● PROBLEM TO SOLVE: Copy every line of the data that includes the string "gperm".

Saved entries:
=== Begin Enclosure ===

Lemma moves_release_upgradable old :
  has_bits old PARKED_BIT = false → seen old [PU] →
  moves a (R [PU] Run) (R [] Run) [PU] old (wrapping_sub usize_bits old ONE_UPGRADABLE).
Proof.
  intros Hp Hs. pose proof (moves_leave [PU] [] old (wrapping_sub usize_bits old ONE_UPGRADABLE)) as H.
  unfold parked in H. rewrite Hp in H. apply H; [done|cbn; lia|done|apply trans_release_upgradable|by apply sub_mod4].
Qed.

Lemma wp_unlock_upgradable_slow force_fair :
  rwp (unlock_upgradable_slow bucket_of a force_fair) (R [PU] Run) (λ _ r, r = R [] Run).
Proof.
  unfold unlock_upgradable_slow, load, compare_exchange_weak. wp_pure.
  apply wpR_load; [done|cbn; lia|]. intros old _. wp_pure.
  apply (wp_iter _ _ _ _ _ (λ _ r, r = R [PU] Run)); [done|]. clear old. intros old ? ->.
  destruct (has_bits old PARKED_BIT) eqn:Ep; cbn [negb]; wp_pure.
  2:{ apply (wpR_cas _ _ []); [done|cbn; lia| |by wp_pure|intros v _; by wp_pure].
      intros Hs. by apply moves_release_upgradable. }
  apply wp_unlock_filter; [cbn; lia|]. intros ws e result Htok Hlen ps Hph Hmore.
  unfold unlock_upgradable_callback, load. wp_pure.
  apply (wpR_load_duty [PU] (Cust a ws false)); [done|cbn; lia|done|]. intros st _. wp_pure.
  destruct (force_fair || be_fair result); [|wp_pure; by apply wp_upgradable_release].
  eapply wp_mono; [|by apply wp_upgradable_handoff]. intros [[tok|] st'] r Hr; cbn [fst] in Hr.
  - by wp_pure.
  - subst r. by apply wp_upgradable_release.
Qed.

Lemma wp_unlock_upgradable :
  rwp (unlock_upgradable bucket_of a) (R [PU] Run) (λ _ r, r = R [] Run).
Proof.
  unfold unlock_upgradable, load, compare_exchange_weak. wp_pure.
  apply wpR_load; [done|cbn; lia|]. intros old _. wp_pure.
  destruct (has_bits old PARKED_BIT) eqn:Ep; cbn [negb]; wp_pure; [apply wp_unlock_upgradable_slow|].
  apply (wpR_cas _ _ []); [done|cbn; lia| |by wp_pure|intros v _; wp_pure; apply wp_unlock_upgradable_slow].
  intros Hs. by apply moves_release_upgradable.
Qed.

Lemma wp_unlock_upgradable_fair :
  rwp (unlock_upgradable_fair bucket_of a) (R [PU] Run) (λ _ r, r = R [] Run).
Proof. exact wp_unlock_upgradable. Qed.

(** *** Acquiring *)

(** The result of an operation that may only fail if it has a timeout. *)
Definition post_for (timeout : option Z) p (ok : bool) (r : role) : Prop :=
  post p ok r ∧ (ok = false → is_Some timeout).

=== End Enclosure ===
=== Begin Enclosure ===

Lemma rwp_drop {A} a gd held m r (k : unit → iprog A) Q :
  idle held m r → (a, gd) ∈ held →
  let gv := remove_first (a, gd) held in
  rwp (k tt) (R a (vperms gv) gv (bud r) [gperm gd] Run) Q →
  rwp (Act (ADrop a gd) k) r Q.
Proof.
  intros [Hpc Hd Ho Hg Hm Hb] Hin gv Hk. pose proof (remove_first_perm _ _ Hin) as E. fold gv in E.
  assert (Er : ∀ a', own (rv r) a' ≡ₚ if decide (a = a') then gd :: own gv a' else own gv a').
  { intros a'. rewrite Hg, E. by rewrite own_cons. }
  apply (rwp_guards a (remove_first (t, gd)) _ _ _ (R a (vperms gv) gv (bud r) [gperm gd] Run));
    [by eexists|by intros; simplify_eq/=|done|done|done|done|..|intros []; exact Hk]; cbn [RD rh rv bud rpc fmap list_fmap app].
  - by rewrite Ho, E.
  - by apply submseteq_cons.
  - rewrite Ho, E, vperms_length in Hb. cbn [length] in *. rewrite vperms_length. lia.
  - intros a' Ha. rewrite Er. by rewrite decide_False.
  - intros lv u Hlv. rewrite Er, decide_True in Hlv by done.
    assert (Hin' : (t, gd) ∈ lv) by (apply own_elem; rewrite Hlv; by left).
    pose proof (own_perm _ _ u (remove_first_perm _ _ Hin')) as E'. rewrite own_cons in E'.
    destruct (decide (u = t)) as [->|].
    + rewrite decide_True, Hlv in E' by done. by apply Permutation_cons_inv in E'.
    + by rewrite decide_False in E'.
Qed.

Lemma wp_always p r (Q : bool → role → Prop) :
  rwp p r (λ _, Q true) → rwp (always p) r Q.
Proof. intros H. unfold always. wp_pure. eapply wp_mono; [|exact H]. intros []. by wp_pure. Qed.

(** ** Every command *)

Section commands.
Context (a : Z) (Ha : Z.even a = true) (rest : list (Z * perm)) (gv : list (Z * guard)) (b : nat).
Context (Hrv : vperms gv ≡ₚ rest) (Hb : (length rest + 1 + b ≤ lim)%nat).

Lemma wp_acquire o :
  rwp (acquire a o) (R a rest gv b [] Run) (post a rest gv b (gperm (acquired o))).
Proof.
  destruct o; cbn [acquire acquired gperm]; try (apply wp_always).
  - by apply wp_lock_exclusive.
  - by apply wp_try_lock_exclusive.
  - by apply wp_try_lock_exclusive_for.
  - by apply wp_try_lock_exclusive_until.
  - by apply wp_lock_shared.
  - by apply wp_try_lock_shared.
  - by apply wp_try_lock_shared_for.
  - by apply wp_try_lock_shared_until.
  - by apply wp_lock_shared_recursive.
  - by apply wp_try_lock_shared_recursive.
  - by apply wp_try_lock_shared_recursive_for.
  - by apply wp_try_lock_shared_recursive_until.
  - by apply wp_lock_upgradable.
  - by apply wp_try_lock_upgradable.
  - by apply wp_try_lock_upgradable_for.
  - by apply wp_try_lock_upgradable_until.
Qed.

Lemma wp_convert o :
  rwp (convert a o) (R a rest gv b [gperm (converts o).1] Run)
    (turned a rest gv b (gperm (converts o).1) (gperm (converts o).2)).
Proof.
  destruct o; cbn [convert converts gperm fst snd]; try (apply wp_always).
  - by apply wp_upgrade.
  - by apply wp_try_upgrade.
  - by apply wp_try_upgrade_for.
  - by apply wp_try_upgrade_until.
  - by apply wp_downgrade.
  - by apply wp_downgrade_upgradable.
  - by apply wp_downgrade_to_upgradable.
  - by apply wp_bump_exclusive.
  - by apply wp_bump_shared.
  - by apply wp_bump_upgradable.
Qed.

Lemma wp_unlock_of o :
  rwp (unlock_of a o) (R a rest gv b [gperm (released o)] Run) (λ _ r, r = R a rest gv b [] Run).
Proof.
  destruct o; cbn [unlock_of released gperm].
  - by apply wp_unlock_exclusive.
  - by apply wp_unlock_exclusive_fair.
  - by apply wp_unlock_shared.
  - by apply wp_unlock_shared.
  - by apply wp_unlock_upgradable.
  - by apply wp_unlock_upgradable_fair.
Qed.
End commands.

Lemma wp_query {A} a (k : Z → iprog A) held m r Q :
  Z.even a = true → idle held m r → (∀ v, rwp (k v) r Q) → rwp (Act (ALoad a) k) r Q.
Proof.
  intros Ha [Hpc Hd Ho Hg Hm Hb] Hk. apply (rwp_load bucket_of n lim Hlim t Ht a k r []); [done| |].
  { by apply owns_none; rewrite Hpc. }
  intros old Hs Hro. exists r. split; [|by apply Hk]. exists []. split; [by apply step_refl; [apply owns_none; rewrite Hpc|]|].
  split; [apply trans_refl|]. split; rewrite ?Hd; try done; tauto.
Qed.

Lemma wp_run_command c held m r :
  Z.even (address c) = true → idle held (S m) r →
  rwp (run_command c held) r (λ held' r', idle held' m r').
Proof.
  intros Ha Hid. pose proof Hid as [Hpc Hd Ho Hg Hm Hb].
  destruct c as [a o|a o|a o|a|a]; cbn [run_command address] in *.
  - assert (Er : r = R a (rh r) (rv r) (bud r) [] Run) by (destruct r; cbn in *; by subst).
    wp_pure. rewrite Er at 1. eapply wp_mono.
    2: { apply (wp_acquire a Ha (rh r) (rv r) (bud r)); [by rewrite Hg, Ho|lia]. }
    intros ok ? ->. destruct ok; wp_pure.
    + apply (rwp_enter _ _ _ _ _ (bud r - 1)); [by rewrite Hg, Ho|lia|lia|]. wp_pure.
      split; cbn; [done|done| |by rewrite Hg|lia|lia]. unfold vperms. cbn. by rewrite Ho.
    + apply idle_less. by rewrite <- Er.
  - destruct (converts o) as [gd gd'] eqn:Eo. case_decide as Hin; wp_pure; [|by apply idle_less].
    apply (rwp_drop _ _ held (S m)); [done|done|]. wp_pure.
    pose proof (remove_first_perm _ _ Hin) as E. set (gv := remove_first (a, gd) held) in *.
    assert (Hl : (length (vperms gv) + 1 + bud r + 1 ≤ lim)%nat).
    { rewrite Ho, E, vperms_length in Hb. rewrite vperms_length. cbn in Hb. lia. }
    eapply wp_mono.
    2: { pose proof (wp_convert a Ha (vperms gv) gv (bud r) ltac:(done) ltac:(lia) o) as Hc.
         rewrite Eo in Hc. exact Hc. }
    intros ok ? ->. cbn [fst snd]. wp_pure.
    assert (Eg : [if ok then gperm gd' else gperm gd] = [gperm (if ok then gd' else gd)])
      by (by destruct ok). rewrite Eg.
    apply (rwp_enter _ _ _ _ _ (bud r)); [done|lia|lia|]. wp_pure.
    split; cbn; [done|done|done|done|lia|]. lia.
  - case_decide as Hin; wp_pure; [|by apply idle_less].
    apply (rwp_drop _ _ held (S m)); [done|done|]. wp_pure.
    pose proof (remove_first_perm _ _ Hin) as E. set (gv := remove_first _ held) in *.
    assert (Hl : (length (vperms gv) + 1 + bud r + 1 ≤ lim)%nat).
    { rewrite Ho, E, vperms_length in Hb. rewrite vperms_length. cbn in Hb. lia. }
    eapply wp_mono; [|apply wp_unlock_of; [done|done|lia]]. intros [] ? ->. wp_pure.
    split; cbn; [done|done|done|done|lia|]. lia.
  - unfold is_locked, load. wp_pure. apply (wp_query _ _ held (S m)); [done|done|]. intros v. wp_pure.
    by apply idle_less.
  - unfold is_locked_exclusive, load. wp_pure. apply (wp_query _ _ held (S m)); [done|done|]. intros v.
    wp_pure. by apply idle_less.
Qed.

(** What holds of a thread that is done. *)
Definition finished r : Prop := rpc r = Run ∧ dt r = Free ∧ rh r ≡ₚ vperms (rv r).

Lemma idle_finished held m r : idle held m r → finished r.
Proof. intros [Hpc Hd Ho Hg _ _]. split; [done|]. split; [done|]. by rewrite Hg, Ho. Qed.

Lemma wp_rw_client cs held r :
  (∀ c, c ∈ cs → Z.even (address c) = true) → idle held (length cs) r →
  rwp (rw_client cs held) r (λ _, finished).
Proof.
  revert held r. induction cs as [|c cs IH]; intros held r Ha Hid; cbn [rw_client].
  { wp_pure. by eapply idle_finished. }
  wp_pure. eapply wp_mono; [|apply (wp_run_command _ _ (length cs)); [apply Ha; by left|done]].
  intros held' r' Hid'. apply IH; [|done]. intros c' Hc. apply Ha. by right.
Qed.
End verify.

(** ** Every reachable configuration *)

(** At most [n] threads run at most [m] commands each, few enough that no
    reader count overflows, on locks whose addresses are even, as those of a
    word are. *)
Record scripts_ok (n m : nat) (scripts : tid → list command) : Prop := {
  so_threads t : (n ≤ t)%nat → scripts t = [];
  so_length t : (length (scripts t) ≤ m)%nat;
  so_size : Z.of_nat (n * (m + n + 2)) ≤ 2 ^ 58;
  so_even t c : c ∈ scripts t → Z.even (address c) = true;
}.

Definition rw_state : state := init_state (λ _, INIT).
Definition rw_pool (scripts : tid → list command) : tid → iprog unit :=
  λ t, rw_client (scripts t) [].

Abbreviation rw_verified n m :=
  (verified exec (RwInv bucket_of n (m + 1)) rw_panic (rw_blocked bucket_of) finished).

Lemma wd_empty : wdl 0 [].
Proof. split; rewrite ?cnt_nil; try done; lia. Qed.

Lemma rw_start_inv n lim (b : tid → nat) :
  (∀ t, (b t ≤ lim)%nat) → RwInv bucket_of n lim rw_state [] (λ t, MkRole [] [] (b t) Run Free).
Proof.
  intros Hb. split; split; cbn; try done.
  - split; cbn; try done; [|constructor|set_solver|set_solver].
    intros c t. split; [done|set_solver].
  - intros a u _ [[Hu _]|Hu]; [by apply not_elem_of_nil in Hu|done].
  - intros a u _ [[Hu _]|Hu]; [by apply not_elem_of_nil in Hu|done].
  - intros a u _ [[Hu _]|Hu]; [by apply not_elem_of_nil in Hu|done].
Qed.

=== End Enclosure ===

● REPLY:
  rwp (k tt) (R a (vperms gv) gv (bud r) [gperm gd] Run) Q →
  apply (rwp_guards a (remove_first (t, gd)) _ _ _ (R a (vperms gv) gv (bud r) [gperm gd] Run));
  rwp (acquire a o) (R a rest gv b [] Run) (post a rest gv b (gperm (acquired o))).
  destruct o; cbn [acquire acquired gperm]; try (apply wp_always).
  rwp (convert a o) (R a rest gv b [gperm (converts o).1] Run)
    (turned a rest gv b (gperm (converts o).1) (gperm (converts o).2)).
  destruct o; cbn [convert converts gperm fst snd]; try (apply wp_always).
  rwp (unlock_of a o) (R a rest gv b [gperm (released o)] Run) (λ _ r, r = R a rest gv b [] Run).
  destruct o; cbn [unlock_of released gperm].
    assert (Eg : [if ok then gperm gd' else gperm gd] = [gperm (if ok then gd' else gd)])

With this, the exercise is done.